What you are asked to do
A verbatim reproduction of the lines below, from the line containing "Definition TxSelectOk_Wait (msg" through the line containing "Definition TxCommit_canon (msg", both ends included, is the whole required output.

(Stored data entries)
*** Block opens ***
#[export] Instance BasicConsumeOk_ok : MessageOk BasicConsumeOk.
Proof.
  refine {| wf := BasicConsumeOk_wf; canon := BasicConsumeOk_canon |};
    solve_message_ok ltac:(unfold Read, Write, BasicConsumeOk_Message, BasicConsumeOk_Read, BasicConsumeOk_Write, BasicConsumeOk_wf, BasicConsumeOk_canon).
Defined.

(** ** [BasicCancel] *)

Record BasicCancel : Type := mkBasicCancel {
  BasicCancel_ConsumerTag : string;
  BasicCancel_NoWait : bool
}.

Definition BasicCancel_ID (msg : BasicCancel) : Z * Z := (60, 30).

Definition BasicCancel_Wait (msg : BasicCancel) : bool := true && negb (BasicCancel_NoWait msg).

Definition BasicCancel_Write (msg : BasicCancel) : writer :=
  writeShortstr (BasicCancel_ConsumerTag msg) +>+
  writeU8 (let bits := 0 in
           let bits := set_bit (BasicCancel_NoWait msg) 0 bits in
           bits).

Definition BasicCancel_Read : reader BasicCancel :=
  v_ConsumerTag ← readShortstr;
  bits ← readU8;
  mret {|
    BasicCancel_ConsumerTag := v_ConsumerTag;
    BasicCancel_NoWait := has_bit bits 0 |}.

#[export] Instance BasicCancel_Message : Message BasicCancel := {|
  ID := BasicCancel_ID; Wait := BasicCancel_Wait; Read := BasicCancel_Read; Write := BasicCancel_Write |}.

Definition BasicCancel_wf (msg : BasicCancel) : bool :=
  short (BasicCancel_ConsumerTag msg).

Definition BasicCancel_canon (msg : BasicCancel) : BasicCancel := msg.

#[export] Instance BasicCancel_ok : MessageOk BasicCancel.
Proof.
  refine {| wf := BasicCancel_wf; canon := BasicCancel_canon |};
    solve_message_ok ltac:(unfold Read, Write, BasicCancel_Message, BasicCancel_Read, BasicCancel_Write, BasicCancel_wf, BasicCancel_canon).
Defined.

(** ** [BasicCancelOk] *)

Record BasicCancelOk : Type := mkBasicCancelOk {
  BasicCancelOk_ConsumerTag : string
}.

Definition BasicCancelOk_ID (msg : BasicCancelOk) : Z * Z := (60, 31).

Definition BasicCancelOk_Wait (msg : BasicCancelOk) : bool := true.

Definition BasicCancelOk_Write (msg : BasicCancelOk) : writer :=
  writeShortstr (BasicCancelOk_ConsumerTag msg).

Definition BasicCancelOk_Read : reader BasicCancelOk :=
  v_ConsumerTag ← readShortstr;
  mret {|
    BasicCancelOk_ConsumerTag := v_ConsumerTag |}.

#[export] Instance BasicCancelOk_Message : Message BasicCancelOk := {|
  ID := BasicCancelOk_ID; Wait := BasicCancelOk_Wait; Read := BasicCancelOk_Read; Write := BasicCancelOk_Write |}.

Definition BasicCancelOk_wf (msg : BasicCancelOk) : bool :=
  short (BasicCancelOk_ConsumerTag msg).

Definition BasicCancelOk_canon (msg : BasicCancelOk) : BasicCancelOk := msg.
*** Block closes ***
*** Block opens ***
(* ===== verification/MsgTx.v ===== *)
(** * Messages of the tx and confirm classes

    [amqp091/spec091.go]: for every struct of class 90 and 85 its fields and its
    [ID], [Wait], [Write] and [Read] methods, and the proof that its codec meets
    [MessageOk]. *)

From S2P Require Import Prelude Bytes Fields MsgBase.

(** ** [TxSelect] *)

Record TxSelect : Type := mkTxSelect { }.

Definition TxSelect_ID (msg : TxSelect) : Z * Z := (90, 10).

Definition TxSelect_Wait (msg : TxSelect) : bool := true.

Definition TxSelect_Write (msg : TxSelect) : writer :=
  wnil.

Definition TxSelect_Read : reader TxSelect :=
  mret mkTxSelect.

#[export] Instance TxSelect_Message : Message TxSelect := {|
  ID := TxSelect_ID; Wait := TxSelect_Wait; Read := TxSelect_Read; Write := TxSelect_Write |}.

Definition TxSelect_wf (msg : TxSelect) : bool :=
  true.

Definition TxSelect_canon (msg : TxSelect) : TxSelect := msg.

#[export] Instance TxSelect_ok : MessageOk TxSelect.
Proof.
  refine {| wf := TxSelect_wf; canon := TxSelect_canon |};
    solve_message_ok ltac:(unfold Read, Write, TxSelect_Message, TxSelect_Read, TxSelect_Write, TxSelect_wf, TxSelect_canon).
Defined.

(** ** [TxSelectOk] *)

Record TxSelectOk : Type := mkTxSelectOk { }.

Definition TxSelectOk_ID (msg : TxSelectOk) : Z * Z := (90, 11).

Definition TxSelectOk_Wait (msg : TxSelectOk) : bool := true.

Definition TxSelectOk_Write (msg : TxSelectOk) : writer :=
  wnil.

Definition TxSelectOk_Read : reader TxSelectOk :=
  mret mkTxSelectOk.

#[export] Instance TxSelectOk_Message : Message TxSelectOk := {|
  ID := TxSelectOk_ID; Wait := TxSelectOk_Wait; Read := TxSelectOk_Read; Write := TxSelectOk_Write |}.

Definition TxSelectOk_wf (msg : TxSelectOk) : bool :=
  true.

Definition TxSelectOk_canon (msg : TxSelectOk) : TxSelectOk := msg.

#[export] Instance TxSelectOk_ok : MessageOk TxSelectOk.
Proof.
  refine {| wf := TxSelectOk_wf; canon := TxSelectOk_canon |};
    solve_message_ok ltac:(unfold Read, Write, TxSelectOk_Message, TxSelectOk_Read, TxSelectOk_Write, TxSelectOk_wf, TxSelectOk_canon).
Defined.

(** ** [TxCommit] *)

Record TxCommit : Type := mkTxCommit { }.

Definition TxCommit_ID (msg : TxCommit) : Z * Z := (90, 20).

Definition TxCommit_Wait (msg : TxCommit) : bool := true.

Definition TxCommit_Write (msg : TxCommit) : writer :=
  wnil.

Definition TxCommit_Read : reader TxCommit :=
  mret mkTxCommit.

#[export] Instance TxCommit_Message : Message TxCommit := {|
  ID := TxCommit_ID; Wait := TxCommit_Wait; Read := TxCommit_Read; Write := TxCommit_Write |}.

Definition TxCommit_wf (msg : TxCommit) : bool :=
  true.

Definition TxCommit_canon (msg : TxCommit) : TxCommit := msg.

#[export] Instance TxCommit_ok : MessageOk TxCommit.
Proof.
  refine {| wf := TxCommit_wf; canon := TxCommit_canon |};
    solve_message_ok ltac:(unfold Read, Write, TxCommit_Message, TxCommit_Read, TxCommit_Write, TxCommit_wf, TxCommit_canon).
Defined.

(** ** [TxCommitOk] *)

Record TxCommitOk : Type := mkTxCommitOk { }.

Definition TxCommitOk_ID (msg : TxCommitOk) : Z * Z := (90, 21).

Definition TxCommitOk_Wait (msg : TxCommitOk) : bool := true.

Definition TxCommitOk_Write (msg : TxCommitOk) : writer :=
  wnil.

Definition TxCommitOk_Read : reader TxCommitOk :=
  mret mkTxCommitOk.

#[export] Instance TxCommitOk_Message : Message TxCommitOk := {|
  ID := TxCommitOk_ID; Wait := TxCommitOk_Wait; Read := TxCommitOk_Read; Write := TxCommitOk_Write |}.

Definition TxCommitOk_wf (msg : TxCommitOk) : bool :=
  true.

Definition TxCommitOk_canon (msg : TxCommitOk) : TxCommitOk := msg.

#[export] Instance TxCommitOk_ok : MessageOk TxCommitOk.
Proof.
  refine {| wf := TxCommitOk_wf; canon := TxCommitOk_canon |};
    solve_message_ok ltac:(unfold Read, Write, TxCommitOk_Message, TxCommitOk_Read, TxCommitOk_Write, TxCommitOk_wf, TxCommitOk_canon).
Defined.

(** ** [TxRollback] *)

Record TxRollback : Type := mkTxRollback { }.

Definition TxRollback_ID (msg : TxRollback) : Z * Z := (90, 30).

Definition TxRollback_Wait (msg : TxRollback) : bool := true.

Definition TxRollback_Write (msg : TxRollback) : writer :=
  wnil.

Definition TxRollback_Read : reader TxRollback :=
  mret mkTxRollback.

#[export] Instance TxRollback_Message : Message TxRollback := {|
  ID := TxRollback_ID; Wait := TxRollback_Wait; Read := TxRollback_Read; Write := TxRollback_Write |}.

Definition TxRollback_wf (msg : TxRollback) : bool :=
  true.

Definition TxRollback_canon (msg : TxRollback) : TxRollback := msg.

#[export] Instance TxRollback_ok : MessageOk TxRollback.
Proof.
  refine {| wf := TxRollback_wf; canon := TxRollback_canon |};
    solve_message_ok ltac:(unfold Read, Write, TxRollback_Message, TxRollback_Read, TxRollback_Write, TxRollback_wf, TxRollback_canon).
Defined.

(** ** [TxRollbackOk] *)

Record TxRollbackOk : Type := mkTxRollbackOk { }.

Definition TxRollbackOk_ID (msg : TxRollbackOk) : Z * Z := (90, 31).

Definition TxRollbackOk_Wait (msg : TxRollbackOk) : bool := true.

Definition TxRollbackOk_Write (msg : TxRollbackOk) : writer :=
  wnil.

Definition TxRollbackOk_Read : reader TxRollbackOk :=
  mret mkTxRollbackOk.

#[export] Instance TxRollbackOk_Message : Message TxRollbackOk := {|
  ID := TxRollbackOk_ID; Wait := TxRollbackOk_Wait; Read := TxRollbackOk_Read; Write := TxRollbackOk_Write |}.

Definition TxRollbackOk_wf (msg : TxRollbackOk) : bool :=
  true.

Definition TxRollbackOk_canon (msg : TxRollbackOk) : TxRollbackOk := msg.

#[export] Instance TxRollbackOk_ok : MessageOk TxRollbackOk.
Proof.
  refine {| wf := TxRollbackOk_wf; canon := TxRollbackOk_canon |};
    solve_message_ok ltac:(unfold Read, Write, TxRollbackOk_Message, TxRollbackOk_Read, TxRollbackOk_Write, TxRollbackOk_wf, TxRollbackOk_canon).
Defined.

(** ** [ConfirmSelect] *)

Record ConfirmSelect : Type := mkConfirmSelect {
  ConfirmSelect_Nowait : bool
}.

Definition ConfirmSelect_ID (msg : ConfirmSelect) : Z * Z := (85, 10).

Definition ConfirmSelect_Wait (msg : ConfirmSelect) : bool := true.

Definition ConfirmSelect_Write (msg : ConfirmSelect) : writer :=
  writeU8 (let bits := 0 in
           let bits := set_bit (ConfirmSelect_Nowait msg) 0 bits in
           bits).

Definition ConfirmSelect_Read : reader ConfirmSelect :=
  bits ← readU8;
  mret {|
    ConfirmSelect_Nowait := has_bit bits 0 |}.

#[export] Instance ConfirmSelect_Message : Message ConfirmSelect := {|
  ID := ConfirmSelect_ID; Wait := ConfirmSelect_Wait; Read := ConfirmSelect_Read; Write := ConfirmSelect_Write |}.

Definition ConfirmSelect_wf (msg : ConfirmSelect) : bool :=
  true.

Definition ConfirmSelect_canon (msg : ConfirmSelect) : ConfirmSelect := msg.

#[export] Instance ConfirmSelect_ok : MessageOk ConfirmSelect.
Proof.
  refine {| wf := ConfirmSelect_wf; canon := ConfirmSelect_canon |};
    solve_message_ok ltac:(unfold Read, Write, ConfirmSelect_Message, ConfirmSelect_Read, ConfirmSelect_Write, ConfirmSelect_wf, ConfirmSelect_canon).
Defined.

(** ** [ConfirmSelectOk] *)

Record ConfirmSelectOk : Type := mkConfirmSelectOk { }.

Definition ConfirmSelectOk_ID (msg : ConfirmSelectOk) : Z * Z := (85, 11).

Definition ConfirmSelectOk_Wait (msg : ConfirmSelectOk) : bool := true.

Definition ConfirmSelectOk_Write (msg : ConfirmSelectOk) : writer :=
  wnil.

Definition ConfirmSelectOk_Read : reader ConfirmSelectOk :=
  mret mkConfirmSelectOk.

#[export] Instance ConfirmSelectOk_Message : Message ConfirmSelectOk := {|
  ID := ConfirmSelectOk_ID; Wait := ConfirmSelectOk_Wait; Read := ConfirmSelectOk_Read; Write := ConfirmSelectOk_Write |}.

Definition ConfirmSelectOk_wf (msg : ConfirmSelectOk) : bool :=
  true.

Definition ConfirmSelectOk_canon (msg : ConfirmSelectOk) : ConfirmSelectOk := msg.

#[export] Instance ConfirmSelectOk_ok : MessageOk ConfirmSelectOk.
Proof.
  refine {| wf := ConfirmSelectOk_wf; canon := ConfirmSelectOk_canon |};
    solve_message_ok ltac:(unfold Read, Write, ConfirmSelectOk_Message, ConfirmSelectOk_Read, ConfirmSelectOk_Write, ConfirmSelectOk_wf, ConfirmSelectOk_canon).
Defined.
*** Block closes ***
Your solution
Definition TxSelectOk_Wait (msg : TxSelectOk) : bool := true.

Definition TxSelectOk_Write (msg : TxSelectOk) : writer :=
  wnil.

Definition TxSelectOk_Read : reader TxSelectOk :=
  mret mkTxSelectOk.

#[export] Instance TxSelectOk_Message : Message TxSelectOk := {|
  ID := TxSelectOk_ID; Wait := TxSelectOk_Wait; Read := TxSelectOk_Read; Write := TxSelectOk_Write |}.

Definition TxSelectOk_wf (msg : TxSelectOk) : bool :=
  true.

Definition TxSelectOk_canon (msg : TxSelectOk) : TxSelectOk := msg.

#[export] Instance TxSelectOk_ok : MessageOk TxSelectOk.
Proof.
  refine {| wf := TxSelectOk_wf; canon := TxSelectOk_canon |};
    solve_message_ok ltac:(unfold Read, Write, TxSelectOk_Message, TxSelectOk_Read, TxSelectOk_Write, TxSelectOk_wf, TxSelectOk_canon).
Defined.

(** ** [TxCommit] *)

Record TxCommit : Type := mkTxCommit { }.

Definition TxCommit_ID (msg : TxCommit) : Z * Z := (90, 20).

Definition TxCommit_Wait (msg : TxCommit) : bool := true.

Definition TxCommit_Write (msg : TxCommit) : writer :=
  wnil.

Definition TxCommit_Read : reader TxCommit :=
  mret mkTxCommit.

#[export] Instance TxCommit_Message : Message TxCommit := {|
  ID := TxCommit_ID; Wait := TxCommit_Wait; Read := TxCommit_Read; Write := TxCommit_Write |}.

Definition TxCommit_wf (msg : TxCommit) : bool :=
  true.

Definition TxCommit_canon (msg : TxCommit) : TxCommit := msg.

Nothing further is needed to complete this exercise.